6. The Units were received in exchange for interests in certain property-owning entities as described under the caption "Formation and Structuring Transactions" in Sunstone Hotel Investors, Inc.'s final prospectus dated October 22, 2004.
7. Consists of 8,636,329 Units directly owned by Sunstone Hotel Investors, L.L.C., 1,709,764 Units directly owned by WB Hotel Investors, LLC, 7,831,659 Units directly owned by Sunstone/WB Hotel Investors IV, LLC and 934,804 Units directly owned by Sunstone/WB Manhattan Beach.
8. Consists of 3,100,975 Units directly owned by Sunstone Hotel Investors, L.L.C., 615,896 Units directly owned by WB Hotel Investors, LLC, 2,606,302 Units directly owned by Sunstone/WB Hotel Investors IV, LLC and 541,399 Units directly owned by Sunstone/WB Manhattan Beach.

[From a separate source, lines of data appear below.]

(** *** Sets *)

Lemma set_values_eq (s : state) (m x : nat) (st weak : bool) (items : list value) :
  heap s !! m = Some (OProxy x st) →
  heap s !! x = Some (OSet weak items) →
  set_values (VRef m) s = Ok items s.
Proof.
  intros Hm Hx. unfold set_values.
  rewrite (bind_eq _ _ _ _ _ (proxy_parts_eq _ _ _ _ Hm)).
  by rewrite (bind_eq _ _ _ _ _ (deref_eq _ _ _ Hx)).
Qed.

Lemma set_delete_eq (pend : list nat) (s : state) (m x : nat) (st : bool)
    (info : ObservableInfo) (items : list value) (item : value) :
  Inv rk strict pend s →
  heap s !! m = Some (OProxy x st) →
  observableMap s !! m = Some info →
  heap s !! x = Some (OSet false items) →
  ∃ L,
    set_method (VRef m) "delete" [item] s =
      Ok (VBool (bool_decide (item ∈ items)))
         (add_calls L (with_obj x (OSet false (set_remove item items)) s)).
Proof.
  intros HI Hm Hinfo Hx.
  destruct (trigger_stored _ Change VUndef item
              m x (OSet false (set_remove item items)) info (VStr "*") s HI Hinfo)
    as (L & Hrun & _); [by right|].
  exists L. unfold set_method.
  rewrite (bind_eq _ _ _ _ _ (proxy_parts_eq _ _ _ _ Hm)).
  rewrite (bind_eq _ _ _ _ _ (deref_eq _ _ _ Hx)).
  change (set_modifying false "delete") with true. cbv iota.
  assert (set_apply x false "delete" [item] items s =
            Ok (VBool (bool_decide (item ∈ items)))
               (with_obj x (OSet false (set_remove item items)) s)) as Happ
    by reflexivity.
  rewrite (bind_eq _ _ _ _ _ Happ).
  change (arg 0 [item]) with item in *.
  assert ((if decide ("delete" = "add")
           then triggerObserver Change (VRef m) (VStr "*") item VUndef
           else if decide ("delete" = "delete")
                then triggerObserver Change (VRef m) (VStr "*") VUndef item
                else triggerObserver Change (VRef m) (VStr "*") VUndef VUndef) =
          triggerObserver Change (VRef m) (VStr "*") VUndef item) as -> by reflexivity.
  by rewrite (bind_eq _ _ _ _ _ Hrun).
Qed.

Lemma set_add_eq (pend : list nat) (s : state) (m x : nat) (st : bool)
    (info : ObservableInfo) (items : list value) (item : value) :
  Inv rk strict pend s →
  heap s !! m = Some (OProxy x st) →
  observableMap s !! m = Some info →
  heap s !! x = Some (OSet false items) →
  ∃ L,
    set_method (VRef m) "add" [item] s =
      Ok (VRef x)
         (add_calls L (with_obj x (OSet false (set_insert item items)) s)).
Proof.
  intros HI Hm Hinfo Hx.
  destruct (trigger_stored _ Change item VUndef
              m x (OSet false (set_insert item items)) info (VStr "*") s HI Hinfo)
    as (L & Hrun & _); [by right|].
  exists L. unfold set_method.
  rewrite (bind_eq _ _ _ _ _ (proxy_parts_eq _ _ _ _ Hm)).
  rewrite (bind_eq _ _ _ _ _ (deref_eq _ _ _ Hx)).
  change (set_modifying false "add") with true. cbv iota.
  assert (set_apply x false "add" [item] items s =
            Ok (VRef x) (with_obj x (OSet false (set_insert item items)) s)) as Happ
    by reflexivity.
  rewrite (bind_eq _ _ _ _ _ Happ).
  change (arg 0 [item]) with item in *.
  assert ((if decide ("add" = "add")
           then triggerObserver Change (VRef m) (VStr "*") item VUndef
           else if decide ("add" = "delete")
                then triggerObserver Change (VRef m) (VStr "*") VUndef item
                else triggerObserver Change (VRef m) (VStr "*") VUndef VUndef) =
          triggerObserver Change (VRef m) (VStr "*") item VUndef) as -> by reflexivity.
  by rewrite (bind_eq _ _ _ _ _ Hrun).
Qed.

(** *** Maps *)

Lemma map_entries_eq (s : state) (m x : nat) (st weak : bool)
    (entries : list (value * value)) :
  heap s !! m = Some (OProxy x st) →
  heap s !! x = Some (OMap weak entries) →
  map_entries (VRef m) s = Ok entries s.
Proof.
  intros Hm Hx. unfold map_entries.
  rewrite (bind_eq _ _ _ _ _ (proxy_parts_eq _ _ _ _ Hm)).
  by rewrite (bind_eq _ _ _ _ _ (deref_eq _ _ _ Hx)).
Qed.

Lemma map_delete_eq (pend : list nat) (s : state) (m x : nat) (st : bool)
    (info : ObservableInfo) (entries : list (value * value)) (key : value) :
  Inv rk strict pend s →
  heap s !! m = Some (OProxy x st) →
  observableMap s !! m = Some info →
  heap s !! x = Some (OMap false entries) →
  info_parent info = VNull ∨ printable key →
  ∃ L,
    map_method (VRef m) "delete" [key] s =
      Ok (VBool (bool_decide (is_Some (alist_get key entries))))
         (add_calls L (with_obj x (OMap false (alist_remove key entries)) s)) ∧
    ∀ A q cb,
      bubbles (observableMap s) (VRef m) key A q →
      active (observableMap s) A cb →
      (cb, mkObservation Change A q VUndef VUndef) ∈ L.
Proof.
  intros HI Hm Hinfo Hx Hkey.
  destruct (trigger_stored _ Change VUndef VUndef
              m x (OMap false (alist_remove key entries)) info key s HI Hinfo)
    as (L & Hrun & Hev); [done|].
  exists L. split; [|done]. unfold map_method.
  rewrite (bind_eq _ _ _ _ _ (proxy_parts_eq _ _ _ _ Hm)).
  rewrite (bind_eq _ _ _ _ _ (deref_eq _ _ _ Hx)).
  change (map_modifying false "delete") with true. cbv iota.
  assert (map_apply x false "delete" [key] entries s =
            Ok (VBool (bool_decide (is_Some (alist_get key entries))))
               (with_obj x (OMap false (alist_remove key entries)) s)) as Happ
    by reflexivity.
  rewrite (bind_eq _ _ _ _ _ Happ).
  change (arg 0 [key]) with key in *. change (arg 1 [key]) with VUndef in *.
  assert ((if decide ("delete" = "set")
           then triggerObserver Change (VRef m) key VUndef
                  (if decide ("delete" = "set")
                   then default VUndef (alist_get key entries) else VUndef)
           else if decide ("delete" = "delete")
                then triggerObserver Change (VRef m) key VUndef VUndef
                else triggerObserver Change (VRef m) (VStr "*") VUndef VUndef) =
          triggerObserver Change (VRef m) key VUndef VUndef) as -> by reflexivity.
  by rewrite (bind_eq _ _ _ _ _ Hrun).
Qed.

Lemma map_set_eq (pend : list nat) (s : state) (m x : nat) (st : bool)
    (info : ObservableInfo) (entries : list (value * value)) (key w : value) :
  Inv rk strict pend s →
  heap s !! m = Some (OProxy x st) →
  observableMap s !! m = Some info →
  heap s !! x = Some (OMap false entries) →
  info_parent info = VNull ∨ printable key →
  ∃ L,
    map_method (VRef m) "set" [key; w] s =
      Ok (VRef x)
         (add_calls L (with_obj x (OMap false (alist_set key w entries)) s)) ∧
    ∀ A q cb,
      bubbles (observableMap s) (VRef m) key A q →
      active (observableMap s) A cb →
      (cb, mkObservation Change A q w (default VUndef (alist_get key entries))) ∈ L.
Proof.
  intros HI Hm Hinfo Hx Hkey.
  destruct (trigger_stored _ Change w (default VUndef (alist_get key entries))
              m x (OMap false (alist_set key w entries)) info key s HI Hinfo)
    as (L & Hrun & Hev); [done|].
  exists L. split; [|done]. unfold map_method.
  rewrite (bind_eq _ _ _ _ _ (proxy_parts_eq _ _ _ _ Hm)).
  rewrite (bind_eq _ _ _ _ _ (deref_eq _ _ _ Hx)).
  change (map_modifying false "set") with true. cbv iota.
  assert (map_apply x false "set" [key; w] entries s =
            Ok (VRef x) (with_obj x (OMap false (alist_set key w entries)) s)) as Happ
    by reflexivity.
  rewrite (bind_eq _ _ _ _ _ Happ).
  change (arg 0 [key; w]) with key in *. change (arg 1 [key; w]) with w in *.
  assert ((if decide ("set" = "set")
           then triggerObserver Change (VRef m) key w
                  (if decide ("set" = "set")
                   then default VUndef (alist_get key entries) else VUndef)
           else if decide ("set" = "delete")
                then triggerObserver Change (VRef m) key VUndef w
                else triggerObserver Change (VRef m) (VStr "*") VUndef VUndef) =
          triggerObserver Change (VRef m) key w
            (default VUndef (alist_get key entries))) as -> by reflexivity.
  by rewrite (bind_eq _ _ _ _ _ Hrun).
Qed.
End ops.

(** ** Events seen by the ancestors *)

Lemma bubbles_mono (om om' : gmap nat ObservableInfo) (t p A q : value) :
  om ⊆ om' → bubbles om t p A q → bubbles om' t p A q.
Proof.
  intros Hsub Hb. induction Hb.
  - constructor.
  - eapply bubbles_up; eauto. eapply lookup_weaken; eauto.
Qed.

Lemma active_mono (om om' : gmap nat ObservableInfo) (A : value) (cb : nat) :
  om ⊆ om' → active om A cb → active om' A cb.
Proof.
  intros Hsub (a & info & -> & Ha & Hin & Hp).
  exists a, info. repeat split; try done. eapply lookup_weaken; eauto.
Qed.

(** ** The passes over the members *)

Section loops.
Variable rk : nat → nat.
Variable strict : bool.
Variable n : nat.
Hypothesis IH : mk_spec rk strict n.
Hypothesis Hn : 0 < n.

(** Making a member observable, and assigning the result through the
    [set] trap, which finds nothing left to wrap. *)
Lemma wrap_member (pend : list nat) (s : state) (m : nat)
    (item name : value) (rx : nat) :
  Inv rk strict pend s →
  okchild rk strict s rx item → typeof item = TObject → rx ≤ n →
  is_registered s m → nameable name →
  ∃ w s',
    makeObservable n item name (VRef m) strict s = Ok w s' ∧
    Inv rk strict pend s' ∧ ext rk rx s s' ∧
    settled strict s' w ∧ okchild rk strict s' rx w ∧ typeof w = TObject ∧
    wrap_assigned (makeObservable n) w name (VRef m) strict s' = Ok w s'.
Proof.
  intros HI Hok Hty Hrx Hm Hname.
  destruct item as [| | | | | | |b]; try done.
  destruct (IH b name (VRef m) s rx pend HI Hok Hrx Hn)
    as (w & s' & Hrun & HI' & He & Hout).
  { unfold parent_arg_ok. apply andb_True. done. }
  exists w, s'. do 3 (split; [done|]).
  unfold outcome in Hout. unfold wrap_assigned.
  destruct (is_registered s b) eqn:Hreg.
  - destruct Hout as [-> ->]. simpl. rewrite Hreg. simpl.
    do 3 (split; [done|]).
    rewrite (bind_eq _ _ _ _ _ (isObservable_ref _ _)). by rewrite Hreg.
  - destruct (heap s !! b) as [o|] eqn:Ho; [|done].
    destruct (passthrough strict o) eqn:Hpt.
    + destruct Hout as [-> ->]. split; [|split; [done|split; [done|]]].
      * simpl. by rewrite Hreg, Ho, Hpt.
      * simpl. rewrite (bind_eq _ _ _ _ _ (isObservable_ref _ _)).
        by rewrite Hreg.
    + destruct Hout as (-> & Hinfo & Hprox & _).
      assert (is_registered s' (length (heap s)) = true) as Hreg'
        by (unfold is_registered; by rewrite Hinfo).
      simpl. rewrite Hreg'. simpl. do 3 (split; [done|]).
      rewrite (bind_eq _ _ _ _ _ (isObservable_ref _ _)). by rewrite Hreg'.
Qed.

Paul D. Kazilionis 10/26/2004
** Signature of Reporting Person Date
Reminder: Report on a separate line for each class of securities beneficially owned directly or indirectly.
* If the form is filed by more than one reporting person, see Instruction 4 (b)(v).
** Intentional misstatements or omissions of facts constitute Federal Criminal Violations See 18 U.S.C. 1001 and 15 U.S.C. 78ff(a).